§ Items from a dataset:
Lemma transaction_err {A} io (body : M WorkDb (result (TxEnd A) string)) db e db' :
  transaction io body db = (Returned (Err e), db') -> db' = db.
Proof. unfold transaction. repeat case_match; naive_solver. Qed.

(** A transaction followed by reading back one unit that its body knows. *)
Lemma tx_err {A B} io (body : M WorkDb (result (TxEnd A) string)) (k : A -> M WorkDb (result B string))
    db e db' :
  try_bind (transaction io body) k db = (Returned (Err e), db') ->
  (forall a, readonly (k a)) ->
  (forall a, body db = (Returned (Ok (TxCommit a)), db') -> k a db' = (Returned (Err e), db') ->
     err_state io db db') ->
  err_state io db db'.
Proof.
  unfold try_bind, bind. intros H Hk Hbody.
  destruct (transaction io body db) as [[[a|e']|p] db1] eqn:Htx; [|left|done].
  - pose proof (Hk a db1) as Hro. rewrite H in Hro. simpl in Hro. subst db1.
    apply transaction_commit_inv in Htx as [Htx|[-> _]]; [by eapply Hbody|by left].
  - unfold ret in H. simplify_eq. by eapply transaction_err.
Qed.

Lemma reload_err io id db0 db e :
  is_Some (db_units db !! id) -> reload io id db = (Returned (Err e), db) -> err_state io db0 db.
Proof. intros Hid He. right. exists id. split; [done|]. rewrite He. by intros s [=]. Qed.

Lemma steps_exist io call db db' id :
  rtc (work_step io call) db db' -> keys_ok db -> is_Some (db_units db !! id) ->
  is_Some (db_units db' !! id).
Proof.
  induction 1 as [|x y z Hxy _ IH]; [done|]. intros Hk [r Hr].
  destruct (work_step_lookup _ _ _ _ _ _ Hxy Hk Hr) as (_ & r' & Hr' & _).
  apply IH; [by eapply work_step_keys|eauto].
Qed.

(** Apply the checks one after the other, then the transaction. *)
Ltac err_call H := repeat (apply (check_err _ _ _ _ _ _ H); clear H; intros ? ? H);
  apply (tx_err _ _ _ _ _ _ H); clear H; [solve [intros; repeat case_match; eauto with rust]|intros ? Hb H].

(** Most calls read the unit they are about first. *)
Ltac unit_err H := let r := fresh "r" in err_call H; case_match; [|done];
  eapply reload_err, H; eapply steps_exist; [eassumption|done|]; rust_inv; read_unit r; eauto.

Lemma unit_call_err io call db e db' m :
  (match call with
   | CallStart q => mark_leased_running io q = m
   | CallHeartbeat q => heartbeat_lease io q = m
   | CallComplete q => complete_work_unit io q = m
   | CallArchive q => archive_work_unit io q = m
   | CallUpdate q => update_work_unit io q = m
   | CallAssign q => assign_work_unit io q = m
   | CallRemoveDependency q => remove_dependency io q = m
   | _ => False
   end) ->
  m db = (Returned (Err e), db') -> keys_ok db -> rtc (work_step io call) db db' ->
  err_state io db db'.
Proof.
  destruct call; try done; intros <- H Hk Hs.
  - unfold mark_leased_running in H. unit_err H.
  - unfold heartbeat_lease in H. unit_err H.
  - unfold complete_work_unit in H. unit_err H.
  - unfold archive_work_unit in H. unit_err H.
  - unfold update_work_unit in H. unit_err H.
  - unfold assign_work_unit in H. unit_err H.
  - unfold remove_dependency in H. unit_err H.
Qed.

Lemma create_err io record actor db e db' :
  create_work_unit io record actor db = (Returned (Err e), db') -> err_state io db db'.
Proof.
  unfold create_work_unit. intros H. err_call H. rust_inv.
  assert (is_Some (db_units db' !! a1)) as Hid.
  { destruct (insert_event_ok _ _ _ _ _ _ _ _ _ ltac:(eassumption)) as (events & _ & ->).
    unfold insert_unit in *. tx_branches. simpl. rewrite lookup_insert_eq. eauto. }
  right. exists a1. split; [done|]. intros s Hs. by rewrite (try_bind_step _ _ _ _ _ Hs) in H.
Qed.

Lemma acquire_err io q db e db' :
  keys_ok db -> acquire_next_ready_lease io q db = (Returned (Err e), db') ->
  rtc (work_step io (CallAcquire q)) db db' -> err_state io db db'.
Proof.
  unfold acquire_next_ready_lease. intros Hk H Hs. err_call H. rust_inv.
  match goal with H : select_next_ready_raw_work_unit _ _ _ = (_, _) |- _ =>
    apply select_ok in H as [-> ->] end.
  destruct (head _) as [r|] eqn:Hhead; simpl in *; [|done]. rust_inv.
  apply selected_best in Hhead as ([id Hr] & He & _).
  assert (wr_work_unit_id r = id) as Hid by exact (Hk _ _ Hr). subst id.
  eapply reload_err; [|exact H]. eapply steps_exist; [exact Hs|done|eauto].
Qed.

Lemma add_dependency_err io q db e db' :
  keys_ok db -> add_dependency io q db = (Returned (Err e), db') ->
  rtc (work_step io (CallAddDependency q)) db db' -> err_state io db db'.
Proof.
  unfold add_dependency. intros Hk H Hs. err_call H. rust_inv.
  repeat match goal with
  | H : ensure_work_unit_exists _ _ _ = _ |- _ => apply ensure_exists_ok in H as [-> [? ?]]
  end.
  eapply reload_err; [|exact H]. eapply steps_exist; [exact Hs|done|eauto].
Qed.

§ What is being asked:
I'd like the records returned exactly as they were written, please.

§ Output:
Lemma transaction_err {A} io (body : M WorkDb (result (TxEnd A) string)) db e db' :
  transaction io body db = (Returned (Err e), db') -> db' = db.
Proof. unfold transaction. repeat case_match; naive_solver. Qed.

(** A transaction followed by reading back one unit that its body knows. *)
Lemma tx_err {A B} io (body : M WorkDb (result (TxEnd A) string)) (k : A -> M WorkDb (result B string))
    db e db' :
  try_bind (transaction io body) k db = (Returned (Err e), db') ->
  (forall a, readonly (k a)) ->
  (forall a, body db = (Returned (Ok (TxCommit a)), db') -> k a db' = (Returned (Err e), db') ->
     err_state io db db') ->
  err_state io db db'.
Proof.
  unfold try_bind, bind. intros H Hk Hbody.
  destruct (transaction io body db) as [[[a|e']|p] db1] eqn:Htx; [|left|done].
  - pose proof (Hk a db1) as Hro. rewrite H in Hro. simpl in Hro. subst db1.
    apply transaction_commit_inv in Htx as [Htx|[-> _]]; [by eapply Hbody|by left].
  - unfold ret in H. simplify_eq. by eapply transaction_err.
Qed.

Lemma reload_err io id db0 db e :
  is_Some (db_units db !! id) -> reload io id db = (Returned (Err e), db) -> err_state io db0 db.
Proof. intros Hid He. right. exists id. split; [done|]. rewrite He. by intros s [=]. Qed.

Lemma steps_exist io call db db' id :
  rtc (work_step io call) db db' -> keys_ok db -> is_Some (db_units db !! id) ->
  is_Some (db_units db' !! id).
Proof.
  induction 1 as [|x y z Hxy _ IH]; [done|]. intros Hk [r Hr].
  destruct (work_step_lookup _ _ _ _ _ _ Hxy Hk Hr) as (_ & r' & Hr' & _).
  apply IH; [by eapply work_step_keys|eauto].
Qed.

(** Apply the checks one after the other, then the transaction. *)
Ltac err_call H := repeat (apply (check_err _ _ _ _ _ _ H); clear H; intros ? ? H);
  apply (tx_err _ _ _ _ _ _ H); clear H; [solve [intros; repeat case_match; eauto with rust]|intros ? Hb H].

(** Most calls read the unit they are about first. *)
Ltac unit_err H := let r := fresh "r" in err_call H; case_match; [|done];
  eapply reload_err, H; eapply steps_exist; [eassumption|done|]; rust_inv; read_unit r; eauto.

Lemma unit_call_err io call db e db' m :
  (match call with
   | CallStart q => mark_leased_running io q = m
   | CallHeartbeat q => heartbeat_lease io q = m
   | CallComplete q => complete_work_unit io q = m
   | CallArchive q => archive_work_unit io q = m
   | CallUpdate q => update_work_unit io q = m
   | CallAssign q => assign_work_unit io q = m
   | CallRemoveDependency q => remove_dependency io q = m
   | _ => False
   end) ->
  m db = (Returned (Err e), db') -> keys_ok db -> rtc (work_step io call) db db' ->
  err_state io db db'.
Proof.
  destruct call; try done; intros <- H Hk Hs.
  - unfold mark_leased_running in H. unit_err H.
  - unfold heartbeat_lease in H. unit_err H.
  - unfold complete_work_unit in H. unit_err H.
  - unfold archive_work_unit in H. unit_err H.
  - unfold update_work_unit in H. unit_err H.
  - unfold assign_work_unit in H. unit_err H.
  - unfold remove_dependency in H. unit_err H.
Qed.

Lemma create_err io record actor db e db' :
  create_work_unit io record actor db = (Returned (Err e), db') -> err_state io db db'.
Proof.
  unfold create_work_unit. intros H. err_call H. rust_inv.
  assert (is_Some (db_units db' !! a1)) as Hid.
  { destruct (insert_event_ok _ _ _ _ _ _ _ _ _ ltac:(eassumption)) as (events & _ & ->).
    unfold insert_unit in *. tx_branches. simpl. rewrite lookup_insert_eq. eauto. }
  right. exists a1. split; [done|]. intros s Hs. by rewrite (try_bind_step _ _ _ _ _ Hs) in H.
Qed.

Lemma acquire_err io q db e db' :
  keys_ok db -> acquire_next_ready_lease io q db = (Returned (Err e), db') ->
  rtc (work_step io (CallAcquire q)) db db' -> err_state io db db'.
Proof.
  unfold acquire_next_ready_lease. intros Hk H Hs. err_call H. rust_inv.
  match goal with H : select_next_ready_raw_work_unit _ _ _ = (_, _) |- _ =>
    apply select_ok in H as [-> ->] end.
  destruct (head _) as [r|] eqn:Hhead; simpl in *; [|done]. rust_inv.
  apply selected_best in Hhead as ([id Hr] & He & _).
  assert (wr_work_unit_id r = id) as Hid by exact (Hk _ _ Hr). subst id.
  eapply reload_err; [|exact H]. eapply steps_exist; [exact Hs|done|eauto].
Qed.

Lemma add_dependency_err io q db e db' :
  keys_ok db -> add_dependency io q db = (Returned (Err e), db') ->
  rtc (work_step io (CallAddDependency q)) db db' -> err_state io db db'.
Proof.
  unfold add_dependency. intros Hk H Hs. err_call H. rust_inv.
  repeat match goal with
  | H : ensure_work_unit_exists _ _ _ = _ |- _ => apply ensure_exists_ok in H as [-> [? ?]]
  end.
  eapply reload_err; [|exact H]. eapply steps_exist; [exact Hs|done|eauto].
Qed.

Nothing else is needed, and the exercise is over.